===== Provided data

(* ===== verification/Tests.v ===== *)
(** The test programs of the repository (tests/*.c), run on the model: each
    program is a computation that returns the checks that failed, and none does.
    The callbacks of the tests are what the events of the model tell them. *)
From S2P Require Import Prelude Types Heap Macros Managed Attributes Filters Burrow Lifecycle Dummy Dictionary Memory Backends.

#[local] Instance test_tables : Backends := backend_tables burrow_backend_dummy_functions.

(** Fuel for burrow_process: a command takes three turns of its loop. *)
Definition test_process : ptr → M Z := burrow_process 4.

(** ** Checks *)

(** What a program found wrong. *)
Abbreviation failures := (list string).

Definition burrow_test (what : string) (ok : bool) : M failures :=
  mret (if ok then [] else [what]).
Definition burrow_tests (what : string) (m : M bool) : M failures :=
  ok ← m; burrow_test what ok.

Definition answers {A} (ok : A → bool) (m : M A) : M bool := a ← m; mret (ok a).

Fixpoint all_of (ms : list (M failures)) : M failures :=
  match ms with
  | [] => mret []
  | m :: ms => f1 ← m; f2 ← all_of ms; mret (f1 ++ f2)
  end.

(** A command that must succeed, and commands that must fail. *)
Definition good (what : string) (m : M Z) : M failures :=
  burrow_tests what (r ← m; mret (r =? 0)%Z).
Definition bad (what : string) (m : M Z) : M failures :=
  burrow_tests what (r ← m; mret (negb (r =? 0)%Z)).

(** ** burrow_st.c *)

Definition ACCT : cstr := Some "my_acct".
Definition QUEUE : cstr := Some "my_queue".
Definition MSGID : cstr := Some "my_msg".
(** Five bytes, with the terminator. *)
Definition BODY : cstr := Some ("body" +:+ String Ascii.zero "").
Definition BODY_SIZE : Z := 5.

Definition burrow_st_main : M failures :=
  nonsense ← burrow_create NULL (Some "nonsense");
  none ← burrow_create NULL None;
  burrow ← burrow_create NULL (Some "dummy");
  attr ← burrow_attributes_create NULL burrow;
  burrow_add_options burrow BURROW_OPT_AUTOPROCESS;;
  options ← burrow_get_options burrow;
  burrow_attributes_set_ttl attr 30;;
  burrow_attributes_set_hide attr 0;;
  found ← all_of [
    burrow_test "burrow_create nonsense" (is_null nonsense);
    burrow_test "burrow_create NULL" (is_null none);
    burrow_test "burrow_create dummy" (negb (is_null burrow));
    burrow_test "attributes" (negb (is_null attr));
    burrow_test "options" (has_flag options BURROW_OPT_AUTOPROCESS);
    good "create_message" (burrow_create_message test_process burrow ACCT QUEUE MSGID BODY BODY_SIZE NULL);
    bad "create_message" (burrow_create_message test_process burrow None QUEUE MSGID BODY BODY_SIZE NULL);
    bad "create_message" (burrow_create_message test_process burrow ACCT None MSGID BODY BODY_SIZE NULL);
    bad "create_message" (burrow_create_message test_process burrow ACCT QUEUE None BODY BODY_SIZE NULL);
    bad "create_message" (burrow_create_message test_process burrow ACCT QUEUE MSGID None BODY_SIZE NULL);
    good "get_message" (burrow_get_message test_process burrow ACCT QUEUE MSGID NULL);
    bad "get_message" (burrow_get_message test_process burrow None QUEUE MSGID NULL);
    bad "get_message" (burrow_get_message test_process burrow ACCT None MSGID NULL);
    bad "get_message" (burrow_get_message test_process burrow ACCT QUEUE None NULL);
    good "delete_message" (burrow_delete_message test_process burrow ACCT QUEUE MSGID NULL);
    bad "delete_message" (burrow_delete_message test_process burrow None QUEUE MSGID NULL);
    bad "delete_message" (burrow_delete_message test_process burrow ACCT None MSGID NULL);
    bad "delete_message" (burrow_delete_message test_process burrow ACCT QUEUE None NULL);
    good "update_message" (burrow_update_message test_process burrow ACCT QUEUE MSGID attr NULL);
    bad "update_message" (burrow_update_message test_process burrow None QUEUE MSGID attr NULL);
    bad "update_message" (burrow_update_message test_process burrow ACCT None MSGID attr NULL);
    bad "update_message" (burrow_update_message test_process burrow ACCT QUEUE None attr NULL);
    bad "update_message" (burrow_update_message test_process burrow ACCT QUEUE MSGID NULL NULL);
    good "get_messages" (burrow_get_messages test_process burrow ACCT QUEUE NULL);
    bad "get_messages" (burrow_get_messages test_process burrow None QUEUE NULL);
    bad "get_messages" (burrow_get_messages test_process burrow ACCT None NULL);
    good "delete_messages" (burrow_delete_messages test_process burrow ACCT QUEUE NULL);
    bad "delete_messages" (burrow_delete_messages test_process burrow None QUEUE NULL);
    bad "delete_messages" (burrow_delete_messages test_process burrow ACCT None NULL);
    good "update_messages" (burrow_update_messages test_process burrow ACCT QUEUE attr NULL);
    bad "update_messages" (burrow_update_messages test_process burrow None QUEUE attr NULL);
    bad "update_messages" (burrow_update_messages test_process burrow ACCT None attr NULL);
    bad "update_messages" (burrow_update_messages test_process burrow ACCT QUEUE NULL NULL);
    good "get_queues" (burrow_get_queues test_process burrow ACCT NULL);
    bad "get_queues" (burrow_get_queues test_process burrow None NULL);
    good "delete_queues" (burrow_delete_queues test_process burrow ACCT NULL);
    bad "delete_queues" (burrow_delete_queues test_process burrow None NULL)];
  burrow_destroy burrow;;
  mret found.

==========

## [What you have to do]
Beginning with the first line above, could you copy every line exactly, up to and including the one with "burrow_tests what (r ← m; mret (r =? 0)%Z)."?

## [Answer space]
(* ===== verification/Tests.v ===== *)
(** The test programs of the repository (tests/*.c), run on the model: each
    program is a computation that returns the checks that failed, and none does.
    The callbacks of the tests are what the events of the model tell them. *)
From S2P Require Import Prelude Types Heap Macros Managed Attributes Filters Burrow Lifecycle Dummy Dictionary Memory Backends.

#[local] Instance test_tables : Backends := backend_tables burrow_backend_dummy_functions.

(** Fuel for burrow_process: a command takes three turns of its loop. *)
Definition test_process : ptr → M Z := burrow_process 4.

(** ** Checks *)

(** What a program found wrong. *)
Abbreviation failures := (list string).

Definition burrow_test (what : string) (ok : bool) : M failures :=
  mret (if ok then [] else [what]).
Definition burrow_tests (what : string) (m : M bool) : M failures :=
  ok ← m; burrow_test what ok.

Definition answers {A} (ok : A → bool) (m : M A) : M bool := a ← m; mret (ok a).

Fixpoint all_of (ms : list (M failures)) : M failures :=
  match ms with
  | [] => mret []
  | m :: ms => f1 ← m; f2 ← all_of ms; mret (f1 ++ f2)
  end.

(** A command that must succeed, and commands that must fail. *)
Definition good (what : string) (m : M Z) : M failures :=
  burrow_tests what (r ← m; mret (r =? 0)%Z).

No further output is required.